*** Opening of RECORDS FOR PROCESSING ***
(** ** The conditions are needed *)

(** Five peers.  Leader 0 of term 1 has peer 1 store 100 and 101, and the
    reply is delayed.  Leader 2 of term 2 replaces them on peer 0 by 200;
    peer 0, leader again in term 3, appends 300 and receives the reply of
    term 1, which raises its [matchIndex] for peer 1 over an entry peer 1
    does not have: 300 is committed on two peers of five, and peer 1 is
    elected in term 4 with 100 and 101. *)
Definition stale_reply_schedule : list Rlabel :=
  [ TickRead 0; TickTimeout 0; HandleRequest 0; TickRead 1; TickWake 1 0; HandleReply 0;
    HandleRequest 0; TickRead 2; TickWake 2 0; HandleReply 0; Drop 5; Drop 4; Drop 3;
    Drop 2; Drop 1; Drop 0; ClientStart 0 100; ClientStart 0 101; TickRead 0;
    TickTimeout 0; HandleRequest 0; TickRead 1; TickWake 1 0; Drop 3; Drop 2; Drop 1;
    TickRead 2; TickTimeout 2; HandleRequest 3; TickRead 3; TickWake 3 3; HandleReply 3;
    HandleRequest 3; TickRead 4; TickWake 4 3; HandleReply 3; Drop 6; Drop 5; Drop 4;
    Drop 3; Drop 2; Drop 1; ClientStart 2 200; TickRead 2; TickTimeout 2; HandleRequest 1;
    TickRead 0; TickWake 0 1; HandleReply 1; Drop 3; Drop 2; Drop 1; TickRead 0;
    TickTimeout 0; HandleRequest 3; TickRead 3; TickWake 3 3; HandleReply 3;
    HandleRequest 3; TickRead 4; TickWake 4 3; HandleReply 3; Drop 6; Drop 5; Drop 4;
    Drop 3; Drop 2; Drop 1; ClientStart 0 300; TickRead 0; TickTimeout 0; HandleRequest 2;
    TickRead 2; TickWake 2 2; HandleReply 2; Drop 3; Drop 2; Drop 1; HandleReply 0;
    TickRead 1; TickTimeout 1; Drop 3; Drop 2; Drop 1; Drop 0; TickRead 1; TickTimeout 1;
    Drop 3; Drop 2; Drop 1; Drop 0; TickRead 1; TickTimeout 1; HandleRequest 2;
    TickRead 3; TickWake 3 2; HandleReply 2; HandleRequest 2; TickRead 4; TickWake 4 2;
    HandleReply 2; Drop 5; Drop 4; Drop 3; Drop 2; Drop 1; Drop 0; ClientStart 1 400;
    TickRead 1; TickTimeout 1; HandleRequest 2; TickRead 3; TickWake 3 2; HandleReply 2;
    HandleRequest 2; TickRead 4; TickWake 4 2; HandleReply 2; Drop 1; Drop 0; TickRead 1;
    TickTimeout 1; HandleRequest 2; TickRead 3; TickWake 3 2; HandleReply 2;
    HandleRequest 2; TickRead 4; TickWake 4 2; HandleReply 2 ].
Lemma first_message_spec n i m T :
  sized n T -> (i < n)%nat ->
  exists T', first_message i m T = Ok T' /\ sized n T' /\ logs T' = logs T /\
    numCommands T' = numCommands T /\ maxIndex T' = maxIndex T /\
    didRecv T' = <[i := true]> (didRecv T) /\ nextIndex T' !! i = Some (expected T i m) /\
    (forall j, j <> i -> nextIndex T' !! j = nextIndex T !! j).
Proof.
  intros [Hl Hr Hn Hc] Hi. unfold first_message, expected.
  destruct (lookup_lt_is_Some_2 (didRecv T) i) as [dr Hdr]; [lia|].
  destruct (lookup_lt_is_Some_2 (nextIndex T) i) as [ni Hni]; [lia|].
  rewrite Hdr, Hni, (proj2 (at_Ok _ _ _) Hdr). simpl. destruct dr.
  { exists T. split_and!; try done. by rewrite list_insert_id. }
  rewrite (proj2 (put_at_Ok _ _ _ _) (conj (lookup_lt_Some _ _ _ Hdr) eq_refl)). simpl.
  destruct (CommandIndex m =? 1); simpl.
  - rewrite (proj2 (at_Ok _ _ _) Hni). simpl. destruct (ni =? 0); simpl.
    + rewrite (proj2 (put_at_Ok _ _ _ _) (conj (lookup_lt_Some _ _ _ Hni) eq_refl)). simpl.
      eexists. split; [done|]. split_and!; simpl; try done.
      * constructor; simpl; by rewrite ?length_insert.
      * apply list_lookup_insert_eq. by eapply lookup_lt_Some.
      * intros j Hne. by rewrite list_lookup_insert_ne.
    + eexists. split; [done|]. split_and!; simpl; try done. constructor; simpl; by rewrite ?length_insert.
  - eexists. split; [done|]. split_and!; simpl; try done. constructor; simpl; by rewrite ?length_insert.
Qed.
(* ===== verification/RaftOverLabrpcSim.v ===== *)
(** * raft over labrpc: the simulation

    Every step of the peers on the simulated network is a step of
    [RaftCluster] or invisible to it. *)

From Stdlib Require Import ZArith Lia.
From stdpp Require Import base numbers strings gmap list.
From S2P Require Import Prelude Labrpc LabrpcTheorems LabrpcCalls.
From S2P Require Import RaftNode RaftNodeFacts RaftCluster RaftWf RaftTheorems RaftOverLabrpc.
Local Open Scope Z_scope.

(** ** Lists seen through a partial function *)

Section seen.
Context {A B : Type} (f : A -> option B).
Implicit Types (l : list A).

(** An element that is seen: it can be replaced or vanish. *)
Lemma omap_seen l k x y :
  l !! k = Some x -> f x = Some y ->
  exists j, omap f l !! j = Some y /\
    (forall x' y', f x' = Some y' -> omap f (<[k := x']> l) = <[j := y']> (omap f l)) /\
    (forall x', f x' = None -> omap f (<[k := x']> l) = delete j (omap f l)).
Proof.
  intros Hk Hy. apply list_elem_of_split_length in Hk as (l1 & l2 & -> & ->).
  exists (length (omap f l1)). rewrite omap_app. cbn [omap list_omap]. rewrite Hy. split_and!.
  - by apply list_lookup_middle.
  - intros x' y' Hy'. rewrite insert_app_r_alt, Nat.sub_diag by done. cbn [insert list_insert].
    rewrite omap_app. cbn [omap list_omap]. rewrite Hy'.
    rewrite insert_app_r_alt, Nat.sub_diag by done. done.
  - intros x' Hn. rewrite insert_app_r_alt, Nat.sub_diag by done. cbn [insert list_insert].
    rewrite omap_app. cbn [omap list_omap]. rewrite Hn. by rewrite delete_middle.
Qed.

(** An element that looks the same. *)
Lemma omap_same l k x x' :
  l !! k = Some x -> f x' = f x -> omap f (<[k := x']> l) = omap f l.
Proof.
  intros Hk E. apply list_elem_of_split_length in Hk as (l1 & l2 & -> & ->).
  rewrite insert_app_r_alt, Nat.sub_diag by done. cbn [insert list_insert].
  rewrite !omap_app. cbn [omap list_omap]. by rewrite E.
Qed.
End seen.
*** Close of RECORDS FOR PROCESSING ***
◆ **WHAT YOU SHOULD DO**
Starting at the line that has "TickTimeout 0; HandleRequest 3;" and ending at the line that has "0; TickRead 1; TickTimeout 1; HandleRequest 2;", please write out the lines above exactly, leaving out all others.

◆ **FINISHED TASK**
    TickTimeout 0; HandleRequest 3; TickRead 3; TickWake 3 3; HandleReply 3;
    HandleRequest 3; TickRead 4; TickWake 4 3; HandleReply 3; Drop 6; Drop 5; Drop 4;
    Drop 3; Drop 2; Drop 1; ClientStart 0 300; TickRead 0; TickTimeout 0; HandleRequest 2;
    TickRead 2; TickWake 2 2; HandleReply 2; Drop 3; Drop 2; Drop 1; HandleReply 0;
    TickRead 1; TickTimeout 1; Drop 3; Drop 2; Drop 1; Drop 0; TickRead 1; TickTimeout 1;
    Drop 3; Drop 2; Drop 1; Drop 0; TickRead 1; TickTimeout 1; HandleRequest 2;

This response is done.